The federal receiver in charge of fixing California's prison health care system asked a judge Tuesday to bypass the bureaucracy in Sacramento and grant $24 million in raises to medical workers in order to attract more of them to the state's penal institutions.

Saying he was skeptical of the state's excuses for inaction on salary adjustments, receiver Robert Sillen asked U.S. District Judge Thelton Henderson to raise pay by up to 64 percent.

Without responding to the expressions of frustration that laced Sillen's legal motion, Gov. Arnold Schwarzenegger's office said it would continue working with him in a "spirit of cooperation."

Schwarzenegger spokesman Bill Maile said Sillen and the governor recently had "a positive meeting, and the governor very much appreciated the information and ideas that were shared."

Sillen's "motion for a waiver of state law" was his first exercise of muscle since Henderson last winter hired him to bring the prison medical system into compliance with constitutional standards for humane care. A judicial order at the time specified that if the state put up legal or other roadblocks, Sillen should ask Henderson to set them aside.

Sillen on Tuesday told Henderson that staffing vacancies -- 44 percent among X-ray technicians, for example, and 42 percent among pharmacists -- are crippling his efforts.

He said the proposed pay increases would save the state money by eliminating nonstaff contract workers who cost California $90 million in the last fiscal year. Their pay typically is double that of salaried employees.

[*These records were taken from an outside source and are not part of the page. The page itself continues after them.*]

(** * Al Adhwa lesson-plan generator: the browser-side form controller

    A shallow embedding of [static/js/app.js]: the three event handlers the
    script registers on [DOMContentLoaded] (date change, form submit,
    "Generate Another" click), written in a small state-and-exception monad
    over the part of the page the script reads and writes. *)

From Stdlib Require Import String Ascii ZArith.
From stdpp Require Import base option list gmap strings pretty.

Local Open Scope string_scope.
Local Open Scope list_scope.
Local Set Warnings "-register-all".

(** ** JavaScript values

    Response bodies come from [response.json()], so they are JSON values;
    [JUndefined] is what reading an absent property gives.  JSON numbers are
    IEEE doubles: the script only tests them for truthiness and converts them
    to strings, so both observations are an interface of the number type. *)

Class NumberOps (number : Type) := {
  number_truthy : number -> bool;
  number_to_string : number -> string
}.

Inductive jsval (number : Type) : Type :=
  | JUndefined
  | JNull
  | JBool (b : bool)
  | JNum (n : number)
  | JStr (s : string)
  | JArr (items : list (jsval number))
  | JObj (fields : list (string * jsval number)).

Arguments JUndefined {number}.
Arguments JNull {number}.
Arguments JBool {number} b.
Arguments JNum {number} n.
Arguments JStr {number} s.
Arguments JArr {number} items.
Arguments JObj {number} fields.

(** An [Error] object, as far as the script looks at it: [error.message]. *)
Record js_error := { err_name : string; err_message : string }.

(** A statement or an expression completes with a value or throws. *)
Inductive outcome (A : Type) :=
  | Completed (a : A)
  | Threw (e : js_error).
Arguments Completed {A} a.
Arguments Threw {A} e.

Definition nl : string := String (ascii_of_nat 10) "".

(** The [TypeError] of converting an object that has no usable [toString]
    or [valueOf] to a string (V8's wording). *)
Definition unconvertible : js_error :=
  {| err_name := "TypeError";
     err_message := "Cannot convert object to primitive value" |}.

Section Values.
Context {number : Type} `{NumberOps number}.

(** [ToBoolean]: what [if (v)], [!v] and [v || w] test. *)
Definition truthy (v : jsval number) : bool :=
  match v with
  | JUndefined | JNull => false
  | JBool b => b
  | JNum n => number_truthy n
  | JStr s => negb (String.eqb s "")
  | JArr _ | JObj _ => true
  end.

(** The own property [k] of an object: the last binding wins, in an object
    literal and in [JSON.parse] alike. *)
Fixpoint field (k : string) (fields : list (string * jsval number)) : option (jsval number) :=
  match fields with
  | [] => None
  | (k', v) :: rest =>
      match field k rest with
      | Some w => Some w
      | None => if String.eqb k k' then Some v else None
      end
  end.

(** [ToString], as the [value] and [href] setters and [new Error(v)] apply
    it.  An array is joined with commas, [null] and [undefined] elements
    giving the empty string.  A parsed object inherits [toString] and gives
    "[object Object]", unless it has a key [toString] of its own: that
    value is not callable, the inherited [valueOf] returns the object, and
    the conversion throws a [TypeError].  The same happens for such an
    object inside an array. *)
Fixpoint to_string (v : jsval number) : outcome string :=
  match v with
  | JUndefined => Completed "undefined"
  | JNull => Completed "null"
  | JBool true => Completed "true"
  | JBool false => Completed "false"
  | JNum n => Completed (number_to_string n)
  | JStr s => Completed s
  | JArr items =>
      (fix join (l : list (jsval number)) : outcome string :=
         match l with
         | [] => Completed ""
         | x :: r =>
             match (match x with
                    | JUndefined | JNull => Completed ""
                    | _ => to_string x
                    end) with
             | Threw e => Threw e
             | Completed here =>
                 match r with
                 | [] => Completed here
                 | _ :: _ =>
                     match join r with
                     | Threw e => Threw e
                     | Completed rest => Completed (here +:+ "," +:+ rest)
                     end
                 end
             end
         end) items
  | JObj fields =>
      match field "toString" fields with
      | Some _ => Threw unconvertible
      | None => Completed "[object Object]"
      end
  end.

(** [v.k] for a [v] that is neither [null] nor [undefined].  The script reads
    only [status], [message], [download_url], [value], [error] and the eleven
    payload names, none of which a prototype defines: a primitive or an array
    gives [undefined]. *)
Definition prop (v : jsval number) (k : string) : jsval number :=
  match v with
  | JObj fields => default JUndefined (field k fields)
  | _ => JUndefined
  end.

(** [v === 'text'] *)
Definition is_string (v : jsval number) (text : string) : bool :=
  match v with
  | JStr s => String.eqb s text
  | _ => false
  end.

(** [a || b] *)
Definition js_or (a b : jsval number) : jsval number :=
  if truthy a then a else b.

End Values.

(** ** The page

    The script holds eight elements.  [#lessonForm], [#loading] and [#result]
    are panels whose class list it toggles between hidden and shown;
    [#progress-text] and [#downloadBtn] receive a text and an [href];
    [#date] and [#value] are inputs, found by id among the page's controls.
    The form itself is seen through [new FormData(form)] and [form.reset()]:
    every control carries its name, its value and whether it currently
    contributes an entry (a checked box, a selected option, any text input),
    together with the defaults a reset restores. *)

Record control := {
  ctl_id : string;
  ctl_name : string;
  ctl_in_form : bool;
  ctl_value : string;
  ctl_on : bool;
  ctl_default_value : string;
  ctl_default_on : bool
}.

Inductive panel := LessonForm | LoadingDiv | ResultDiv.

(** A call of [fetch(url, {method, headers, body: JSON.stringify(v)})]; the
    body is kept as the value [v] that is serialised. *)
Record request (number : Type) := {
  req_url : string;
  req_method : string;
  req_headers : list (string * string);
  req_body : jsval number
}.
Arguments req_url {number} _.
Arguments req_method {number} _.
Arguments req_headers {number} _.
Arguments req_body {number} _.

(** What the network answers.  [fetch] rejects on a network failure; a
    response has its [ok] flag, and [response.json()] either parses the body
    or rejects with a [SyntaxError]. *)
Inductive json_outcome (number : Type) :=
  | JsonOk (body : jsval number)
  | JsonFails (e : js_error).
Arguments JsonOk {number} body.
Arguments JsonFails {number} e.

Record response (number : Type) := {
  resp_ok : bool;
  resp_json : json_outcome number
}.
Arguments resp_ok {number} _.
Arguments resp_json {number} _.

Inductive fetch_outcome (number : Type) :=
  | Rejected (e : js_error)
  | Resolved (r : response number).
Arguments Rejected {number} e.
Arguments Resolved {number} r.

(** One argument of a [console.error] call. *)
Inductive console_arg (number : Type) :=
  | LogText (s : string)
  | LogValue (v : jsval number)
  | LogError (e : js_error).
Arguments LogText {number} s.
Arguments LogValue {number} v.
Arguments LogError {number} e.

(** Calls that leave no state behind in this model. *)
Inductive ui_call :=
  | PreventDefault
  | ScrollIntoView (p : panel)
  | ScrollToTop.

Record page (number : Type) := {
  form_hidden : bool;
  loading_hidden : bool;
  result_hidden : bool;
  progress_text : string;
  download_href : string;
  controls : list control;
  (** the active intervals of the submit handler, each with the
      [stepIndex] of its callback's closure *)
  timers : gmap nat nat;
  next_timer : nat;
  alerts : list string;
  console : list (list (console_arg number));
  requests : list (request number);
  ui_calls : list ui_call
}.
Arguments form_hidden {number} _.
Arguments loading_hidden {number} _.
Arguments result_hidden {number} _.
Arguments progress_text {number} _.
Arguments download_href {number} _.
Arguments controls {number} _.
Arguments timers {number} _.
Arguments next_timer {number} _.
Arguments alerts {number} _.
Arguments console {number} _.
Arguments requests {number} _.
Arguments ui_calls {number} _.

Section Page.
Context {number : Type}.

Definition set_hidden (p : panel) (b : bool) (s : page number) : page number :=
  {| form_hidden := match p with LessonForm => b | _ => form_hidden s end;
     loading_hidden := match p with LoadingDiv => b | _ => loading_hidden s end;
     result_hidden := match p with ResultDiv => b | _ => result_hidden s end;
     progress_text := progress_text s; download_href := download_href s;
     controls := controls s; timers := timers s; next_timer := next_timer s;
     alerts := alerts s; console := console s; requests := requests s;
     ui_calls := ui_calls s |}.

Definition set_progress_text (t : string) (s : page number) : page number :=
  {| form_hidden := form_hidden s; loading_hidden := loading_hidden s;
     result_hidden := result_hidden s;
     progress_text := t; download_href := download_href s;
     controls := controls s; timers := timers s; next_timer := next_timer s;
     alerts := alerts s; console := console s; requests := requests s;
     ui_calls := ui_calls s |}.

Definition set_download_href (h : string) (s : page number) : page number :=
  {| form_hidden := form_hidden s; loading_hidden := loading_hidden s;
     result_hidden := result_hidden s;
     progress_text := progress_text s; download_href := h;
     controls := controls s; timers := timers s; next_timer := next_timer s;
     alerts := alerts s; console := console s; requests := requests s;
     ui_calls := ui_calls s |}.

Definition set_controls (cs : list control) (s : page number) : page number :=
  {| form_hidden := form_hidden s; loading_hidden := loading_hidden s;
     result_hidden := result_hidden s;
     progress_text := progress_text s; download_href := download_href s;
     controls := cs; timers := timers s; next_timer := next_timer s;
     alerts := alerts s; console := console s; requests := requests s;
     ui_calls := ui_calls s |}.

Definition set_timers (ts : gmap nat nat) (next : nat) (s : page number) : page number :=
  {| form_hidden := form_hidden s; loading_hidden := loading_hidden s;
     result_hidden := result_hidden s;
     progress_text := progress_text s; download_href := download_href s;
     controls := controls s; timers := ts; next_timer := next;
     alerts := alerts s; console := console s; requests := requests s;
     ui_calls := ui_calls s |}.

Sillen's motion followed weeks of negotiations with the administration, which cited collective bargaining and legislative consent rules in declining to take action on its own.

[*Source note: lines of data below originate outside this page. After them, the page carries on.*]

(** * Tensorforce: conjugate-gradient solver and update-modifier wrapper

    A shallow embedding of
    - [tensorforce/core/optimizers/solvers/conjugate_gradient.py]
      (class [ConjugateGradient]: [start], [step], [next_step]) and
    - [tensorforce/core/optimizers/update_modifier_wrapper.py]
      (function [UpdateModifierWrapper]),
    followed by the properties of the specification stated over them.

    Python exceptions are modelled by an error monad, TensorFlow float
    tensors by lists over an abstract scalar type with the operations the
    code uses, Python dicts by association lists in insertion order. *)

From Stdlib Require Import List String ZArith QArith Bool Lia.
Import ListNotations.
Local Open Scope string_scope.

(* ------------------------------------------------------------------ *)
(** * Exceptions *)

(** The Python exceptions the modelled code can raise. *)
Inductive error : Type :=
| TypeError                      (* callable applied to the wrong number of
                                    arguments, unhashable dict key *)
| KeyError                       (* missing dict / registry entry *)
| ValueError.                    (* tf.math.add_n on an empty list *)

Inductive result (A : Type) : Type :=
| Ok (a : A)
| Err (e : error).
Arguments Ok {A} a.
Arguments Err {A} e.

Definition bind {A B : Type} (r : result A) (k : A -> result B) : result B :=
  match r with
  | Ok a => k a
  | Err e => Err e
  end.

Notation "x <- c ;; k" := (bind c (fun x => k))
  (at level 61, c at next level, right associativity).

Definition is_ok {A : Type} (r : result A) : bool :=
  match r with Ok _ => true | Err _ => false end.

(** [tf.cond(pred, true_fn, false_fn)] inside a [tf_function]: in graph
    mode both branch functions are traced when the conditional is built,
    [true_fn] first, so an exception of either one is raised whatever
    [pred] is; the value is that of the branch [pred] selects. *)
Definition cond {A : Type} (pred : bool) (true_fn false_fn : result A)
  : result A :=
  t <- true_fn ;;
  f <- false_fn ;;
  Ok (if pred then t else f).

(* ------------------------------------------------------------------ *)
(** * Scalars and tensors *)

(** The scalar operations of dtype 'float' that the solver uses:
    [+], [-], [*], [/], [tf.math.maximum], [>=] and [tf.math.equal].
    They are kept abstract so that what is proved of the control and data
    flow holds for IEEE floats as well as for exact arithmetic. *)
Class FloatOps (F : Type) : Type := {
  fzero : F;
  fadd : F -> F -> F;
  fsub : F -> F -> F;
  fmul : F -> F -> F;
  fdiv : F -> F -> F;
  fmaximum : F -> F -> F;
  fge : F -> F -> bool;
  fequal : F -> F -> bool
}.

(** Exact rational arithmetic, used to run the model on concrete inputs. *)
Definition Qmaximum (x y : Q) : Q := if Qle_bool y x then x else y.

#[export] Instance QFloat : FloatOps Q := {|
  fzero := 0%Q;
  fadd := Qplus;
  fsub := Qminus;
  fmul := Qmult;
  fdiv := Qdiv;
  fmaximum := Qmaximum;
  fge := fun x y => Qle_bool y x;
  fequal := Qeq_bool
|}.

(** A tensor is the list of its elements (its shape plays no part in the
    element-wise operations and the full reductions of the solver). *)
Definition tensor (F : Type) : Type := list F.

(** A [TensorDict]: an ordered mapping from value name to tensor. *)
Definition StructuredValue (F : Type) : Type := list (string * tensor F).

(** Solver state [(x, conjugate, residual, squared_residual)]. *)
Definition state (F : Type) : Type :=
  (StructuredValue F * StructuredValue F * StructuredValue F * F)%type.

Section TensorOps.
Context {F : Type} {ops : FloatOps F}.

(** Element-wise binary operation on two tensors of one shape.  Within a
    solve the values specification fixes the shape per key; theorems
    about element-wise results carry that as a hypothesis
    ([compatible] below). *)
Fixpoint zip_with (f : F -> F -> F) (a b : tensor F) : tensor F :=
  match a, b with
  | u :: a', v :: b' => f u v :: zip_with f a' b'
  | _, _ => []
  end.

Definition t_add : tensor F -> tensor F -> tensor F := zip_with fadd.
Definition t_sub : tensor F -> tensor F -> tensor F := zip_with fsub.
Definition t_mul : tensor F -> tensor F -> tensor F := zip_with fmul.

(** [scalar * tensor]. *)
Definition t_scale (a : F) (t : tensor F) : tensor F := map (fmul a) t.

(** [tf.zeros_like]. *)
Definition zeros_like (t : tensor F) : tensor F := map (fun _ => fzero) t.

(** Left-to-right sum; the empty sum is zero. *)
Definition sum_list (l : list F) : F :=
  match l with
  | [] => fzero
  | h :: r => fold_left fadd r h
  end.

(** [tf.math.reduce_sum] over all elements of one tensor (zero for a
    tensor without elements). *)
Definition reduce_sum (t : tensor F) : F := sum_list t.

(** [tf.math.add_n]: adds the tensors of a list; TensorFlow rejects an
    empty list with [ValueError] ("inputs must be an iterable of at least
    one Tensor"). *)
Definition add_n (inputs : list F) : result F :=
  match inputs with
  | [] => Err ValueError
  | h :: r => Ok (fold_left fadd r h)
  end.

It all but invited a court order.

"Moving forward with implementing your request unilaterally, without the benefit of a court order, is uncertain at best and brings with it risks and challenges that may not be easily overcome," Cabinet Secretary Fred Aguiar wrote Sillen two weeks ago. "These legal questions and uncertainties could easily be averted if the court were to issue an order directing the salary changes."

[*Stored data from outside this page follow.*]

(** Distinct symbols have distinct alphabet characters. *)
Lemma symbolChar_inj (a b : Z) :
  0 <= a < 32 -> 0 <= b < 32 -> symbolChar a = symbolChar b -> a = b.
Proof.
  intros Ha Hb H.
  assert (A : forallb
                (fun a =>
                   forallb
                     (fun b => negb (symbolChar a =? symbolChar b)
                               || (a =? b))
                     (map Z.of_nat (seq 0 32)))
                (map Z.of_nat (seq 0 32)) = true)
    by (vm_compute; reflexivity).
  rewrite forallb_forall in A.
  specialize (A a (below_In 32 a ltac:(lia))).
  rewrite forallb_forall in A.
  specialize (A b (below_In 32 b ltac:(lia))).
  rewrite H, Z.eqb_refl in A. cbn [negb orb] in A.
  apply Z.eqb_eq. exact A.
Qed.

Lemma map_symbolChar_inj (l1 l2 : list Z) :
  Forall (fun s => 0 <= s < 32) l1 -> Forall (fun s => 0 <= s < 32) l2 ->
  map symbolChar l1 = map symbolChar l2 -> l1 = l2.
Proof.
  intros F1. revert l2.
  induction F1 as [|x l1 Hx F1 IH]; intros l2 F2 E;
    destruct F2 as [|y l2 Hy F2]; try discriminate; [reflexivity|].
  pose proof (f_equal (hd 0) E) as Exy.
  pose proof (f_equal (@tl Z) E) as E'.
  cbn [map hd tl] in Exy, E'.
  f_equal; [apply symbolChar_inj; assumption | apply IH; assumption].
Qed.

(** Flipping one bit of one symbol changes the checksum: at least one of
    the six checksum symbols, and so one of the six checksum characters,
    differs.  The list may have any length. *)
Lemma checksum_flipBit_differs (data : list Z) (i : nat) (k : Z) :
  Forall (fun s => 0 <= s < 32) data ->
  (i < List.length data)%nat ->
  0 <= k < 5 ->
  bech32CreateChecksum (lit "erd") (flipBit i k data)
  <> bech32CreateChecksum (lit "erd") data
  /\ map symbolChar (bech32CreateChecksum (lit "erd") (flipBit i k data))
     <> map symbolChar (bech32CreateChecksum (lit "erd") data).
Proof.
  intros Hd Hi Hk.
  assert (Hd30 : Forall (fun s => 0 <= s < 2 ^ 30) data).
  { eapply Forall_impl; [|exact Hd]. intros s Hs. cbv beta in Hs. lia. }
  assert (Hf30 : Forall (fun s => 0 <= s < 2 ^ 30) (flipBit i k data))
    by (apply (flipBit_range 30); [lia | exact Hd30]).
  set (c0 := polymodFrom 1 (bech32HrpExpand (lit "erd"))).
  assert (Rc0 : 0 <= c0 < 2 ^ 30).
  { unfold c0. apply polymodFrom_range; [|lia].
    change (bech32HrpExpand (lit "erd")) with [3; 3; 3; 0; 5; 18; 4].
    repeat constructor; lia. }
  assert (Z6 : Forall (fun s => 0 <= s < 2 ^ 30) [0; 0; 0; 0; 0; 0])
    by (repeat constructor; lia).
  assert (P : forall d,
             bech32Polymod (bech32HrpExpand (lit "erd") ++ d
                            ++ [0; 0; 0; 0; 0; 0])
             = polymodFrom (polymodFrom c0 d) [0; 0; 0; 0; 0; 0]).
  { intros d. unfold bech32Polymod, polymodFrom, c0.
    rewrite !fold_left_app. reflexivity. }
  set (m := polymodFrom (polymodFrom c0 data) [0; 0; 0; 0; 0; 0]).
  set (delta0 := zeroTurns (List.length data - 1 - i) (2 ^ k)).
  assert (Rk : 0 <= 2 ^ k < 2 ^ 30)
    by (split; [apply Z.pow_nonneg; lia | apply Z.pow_lt_mono_r; lia]).
  assert (Rd0 : 0 <= delta0 < 2 ^ 30) by (apply zeroTurns_range; exact Rk).
  assert (Nd0 : delta0 <> 0).
  { apply zeroTurns_nonzero; [exact Rk|].
    apply Z.pow_nonzero; lia. }
  assert (Rp : 0 <= polymodFrom c0 data < 2 ^ 30)
    by (apply polymodFrom_range; assumption).
  assert (Rm : 0 <= m < 2 ^ 30) by (apply polymodFrom_range; assumption).
  assert (M' : polymodFrom (polymodFrom c0 (flipBit i k data))
                 [0; 0; 0; 0; 0; 0]
               = Z.lxor m (zeroTurns 6 delta0)).
  { rewrite (polymodFrom_flipBit data Hd30 i k c0 Hi ltac:(lia) Rc0).
    fold delta0.
    apply (polymodFrom_lxor [0; 0; 0; 0; 0; 0] Z6); assumption. }
  set (delta := zeroTurns 6 delta0) in *.
  assert (Rd : 0 <= delta < 2 ^ 30) by (apply zeroTurns_range; exact Rd0).
  assert (Nd : delta <> 0) by (apply zeroTurns_nonzero; assumption).
  assert (S : bech32CreateChecksum (lit "erd") (flipBit i k data)
              <> bech32CreateChecksum (lit "erd") data).
  { unfold bech32CreateChecksum. rewrite !P, M'. fold m.
    pose proof (lxor_range m delta 30 ltac:(lia) Rm Rd) as Rmd.
    destruct (xor_small m 1 Rm ltac:(lia)) as [-> R1].
    destruct (xor_small (Z.lxor m delta) 1 Rmd ltac:(lia)) as [-> R2].
    intros E. apply six_symbols_inj in E; [|assumption|assumption].
    apply Nd.
    assert (X : Z.lxor (Z.lxor (Z.lxor m delta) 1) (Z.lxor m 1) = 0)
      by (rewrite E; apply Z.lxor_nilpotent).
    rewrite <- X.
    apply Z.bits_inj'. intros n Hn. rewrite !Z.lxor_spec. btauto. }
  split; [exact S|].
  intros E. apply S.
  apply map_symbolChar_inj;
    [apply bech32CreateChecksum_symbols .. | exact E].
Qed.

(** *** Bits of the payload and bits of the symbols *)

Lemma add_low_bits_lxor (x v k : Z) :
  0 <= k -> x mod 2 ^ k = 0 -> 0 <= v < 2 ^ k -> x + v = Z.lxor x v.
Proof.
  intros Hk Hx Hv.
  rewrite <- (lor_low_bits x v k Hk Hx Hv).
  symmetry. apply Z.lxor_lor.
  apply Z.bits_inj'. intros n Hn.
  rewrite Z.land_spec, Z.bits_0.
  destruct (Z.lt_ge_cases n k) as [Hlt|Hge].
  - rewrite <- (Z.mod_pow2_bits_low x k n) by lia.
    rewrite Hx, Z.bits_0. reflexivity.
  - rewrite <- (Z.mod_small v (2 ^ k)) by lia.
    rewrite Z.mod_pow2_bits_high by lia. apply andb_false_r.
Qed.

Lemma shift_add_lxor (w m e v : Z) :
  0 <= w -> 0 <= v < 2 ^ w ->
  Z.lxor m e * 2 ^ w + v = Z.lxor (m * 2 ^ w + v) (e * 2 ^ w).
Proof.
  intros Hw Hv.
  rewrite (add_low_bits_lxor (Z.lxor m e * 2 ^ w) v w Hw)
    by (try apply Z.mod_mul; try apply Z.pow_nonzero; lia).
  rewrite (add_low_bits_lxor (m * 2 ^ w) v w Hw)
    by (try apply Z.mod_mul; try apply Z.pow_nonzero; lia).
  rewrite <- !Z.shiftl_mul_pow2 by lia. rewrite Z.shiftl_lxor.
  apply Z.bits_inj'. intros n Hn. rewrite !Z.lxor_spec. btauto.
Qed.

Lemma appended_lxor (w : Z) (vals : list Z) :
  0 <= w ->
  Forall (fun v => 0 <= v < 2 ^ w) vals ->
  forall m e,
    appended w (Z.lxor m e) vals
    = Z.lxor (appended w m vals)
        (e * 2 ^ (w * Z.of_nat (List.length vals))).
Proof.
  intros Hw. induction 1 as [|v l Hv Hl IH]; intros m e.
  - cbn. rewrite Z.mul_0_r, Z.pow_0_r, Z.mul_1_r. reflexivity.
  - unfold appended in *. cbn [fold_left List.length].
    rewrite (shift_add_lxor w m e v Hw Hv), IH.
    f_equal. rewrite <- Z.mul_assoc, <- Z.pow_add_r by lia.
    do 2 f_equal. lia.
Qed.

Key labor organizations were solidly behind Sillen, however. In correspondence with him the Service Employees International Union and the American Federation of State, County and Municipal Employees blamed the state Department of Personnel Administration for obstructing reforms.

The Union of American Physicians and Dentists also supported Sillen, saying the problem of low salaries is compounded by the "difficult work locations and poor reputation (of the California Department of Corrections and Rehabilitation) as an employer."

Under Sillen's motion, physicians and surgeons would get no across-the-board pay raise, but the receiver would have a discretionary fund from which to raise salaries by up to 100 percent after evaluating the doctors individually.

The biggest raises -- 63 to 64 percent -- would go to pharmacists, who currently are paid half the market wage, according to Sillen. The vacancy rate among prison pharmacists in California is 42 percent.

Henderson ordered some interim pay raises before putting Sillen in charge. Sillen said they were effective in reducing vacancies. For example, the shortage of registered nurses was 39 percent last November and dropped to 15 percent after an 18 percent pay raise in December.

Sacramento Bee
September 13, 2006


Date Posted: 9/12/2006
Number of Views: 620

Return
 
   
Terms | Privacy | Association of California State Supervisors Copyright ACSS Inc.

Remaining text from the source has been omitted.